# Task prompt
Precisely the lines from the one with "(** *** The set's own notifications *)" through the end of the data, both included, must make up the response, each restated word for word.
****************************************
(** X22: every call of [start] on a local engine launcher or a local
    controller launcher appends one 'profile_dir=<path>' argument to the
    launcher's argument list and stores [profile_dir], whether or not a
    process is started.  From state 'before', when the process can be
    spawned, the command that is run is the command followed by the
    arguments and that one new argument, and the launcher is 'running'.  In
    any other state the call raises ProcessStateError and spawns nothing, but
    the argument list has grown all the same. *)
Theorem start_appends_profile_dir_each_time (profile_dir : string) (env : Env) :
  (forall (l : LocalEngineLauncher.t) (w : World),
      let r := LocalEngineLauncher.start profile_dir env l w in
      LocalEngineLauncher.engine_args (fst (fst r))
      = (LocalEngineLauncher.engine_args l ++ ["profile_dir=" +:+ profile_dir])%list
      /\ LocalEngineLauncher.engine_cmd (fst (fst r)) = LocalEngineLauncher.engine_cmd l
      /\ LocalEngineLauncher.profile_dir (fst (fst r)) = Some profile_dir
      /\ (LocalEngineLauncher.state l <> before ->
          snd r = Raise (ProcessStateError
                           ("The process was already started and has state: "
                              +:+ state_repr (LocalEngineLauncher.state l)))
          /\ snd (fst r) = w
          /\ LocalEngineLauncher.local (fst (fst r)) = LocalEngineLauncher.local l)
      /\ (forall pid,
            LocalEngineLauncher.state l = before -> popen env = Ok pid ->
            snd r = Ok None
            /\ LocalEngineLauncher.state (fst (fst r)) = running
            /\ In (EPopen (LocalEngineLauncher.engine_cmd l
                             ++ LocalEngineLauncher.engine_args l
                             ++ ["profile_dir=" +:+ profile_dir])%list
                          (BaseLauncher.work_dir
                             (LocalProcessLauncher.base (LocalEngineLauncher.local l))))
                  (trace (snd (fst r)))))
  /\ (forall (l : LocalControllerLauncher.t) (w : World),
        let r := LocalControllerLauncher.start profile_dir env l w in
        LocalControllerLauncher.controller_args (fst (fst r))
        = (LocalControllerLauncher.controller_args l
             ++ ["profile_dir=" +:+ profile_dir])%list
        /\ LocalControllerLauncher.controller_cmd (fst (fst r))
           = LocalControllerLauncher.controller_cmd l
        /\ LocalControllerLauncher.profile_dir (fst (fst r)) = Some profile_dir
        /\ (LocalProcessLauncher.state (LocalControllerLauncher.local l) <> before ->
            snd r = Raise (ProcessStateError
                             ("The process was already started and has state: "
                                +:+ state_repr
                                      (LocalProcessLauncher.state
                                         (LocalControllerLauncher.local l))))
            /\ LocalControllerLauncher.local (fst (fst r))
               = LocalControllerLauncher.local l)
        /\ (forall pid,
              LocalProcessLauncher.state (LocalControllerLauncher.local l) = before ->
              popen env = Ok pid ->
              snd r = Ok None
              /\ LocalProcessLauncher.state
                   (LocalControllerLauncher.local (fst (fst r))) = running
              /\ In (EPopen (LocalControllerLauncher.controller_cmd l
                               ++ LocalControllerLauncher.controller_args l
                               ++ ["profile_dir=" +:+ profile_dir])%list
                            (BaseLauncher.work_dir
                               (LocalProcessLauncher.base
                                  (LocalControllerLauncher.local l))))
                    (trace (snd (fst r))))).
Proof.
  split; intros l w; cbv zeta.
  - rewrite engine_start_eq. cbv zeta.
    destruct (LocalProcessLauncher.start _ env (LocalEngineLauncher.local l) w)
      as [[lp w'] r] eqn:E.
    cbn [fst snd]. split; [reflexivity|]. split; [reflexivity|].
    split; [reflexivity|].
    rewrite local_start_eq in E. unfold LocalEngineLauncher.state.
    split.
    + intros Hs.
      destruct (LocalProcessLauncher.state (LocalEngineLauncher.local l));
        [congruence| |]; injection E as <- <- <-; auto.
    + intros pid Hs Hp. rewrite Hs, Hp in E. cbn in E.
      unfold LocalEngineLauncher.find_args in E. cbn in E.
      rewrite <- app_assoc in E.
      destruct (LocalEngineLauncher.engine_cmd l
                  ++ LocalEngineLauncher.engine_args l
                  ++ ["profile_dir=" +:+ profile_dir])%list as [|a args] eqn:Ha.
      { apply app_eq_nil in Ha as [_ Ha]. apply app_eq_nil in Ha as [_ Ha].
        discriminate Ha. }
      injection E as <- <- <-. cbn. split; [reflexivity|]. split; [reflexivity|].
      rewrite !in_app_iff. cbn. auto 10.
  - rewrite controller_start_eq. cbv zeta.
    destruct (LocalProcessLauncher.start _ env (LocalControllerLauncher.local l) _)
      as [[lp w'] r] eqn:E.
    cbn [fst snd]. split; [reflexivity|]. split; [reflexivity|].
    split; [reflexivity|].
    rewrite local_start_eq in E.
    split.
    + intros Hs.
      destruct (LocalProcessLauncher.state (LocalControllerLauncher.local l));
        [congruence| |]; injection E as <- <- <-; auto.
    + intros pid Hs Hp. rewrite Hs, Hp in E. cbn in E.
      unfold LocalControllerLauncher.find_args in E. cbn in E.
      rewrite <- app_assoc in E.
      destruct (LocalControllerLauncher.controller_cmd l
                  ++ LocalControllerLauncher.controller_args l
                  ++ ["profile_dir=" +:+ profile_dir])%list as [|a args] eqn:Ha.
      { apply app_eq_nil in Ha as [_ Ha]. apply app_eq_nil in Ha as [_ Ha].
        discriminate Ha. }
      injection E as <- <- <-. cbn. split; [reflexivity|]. split; [reflexivity|].
      rewrite !in_app_iff. cbn. auto 10.
Qed.

(** *** The set's own notifications *)

Import LocalEngineSetLauncher.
****************************************
# Task result
(** *** The set's own notifications *)

Import LocalEngineSetLauncher.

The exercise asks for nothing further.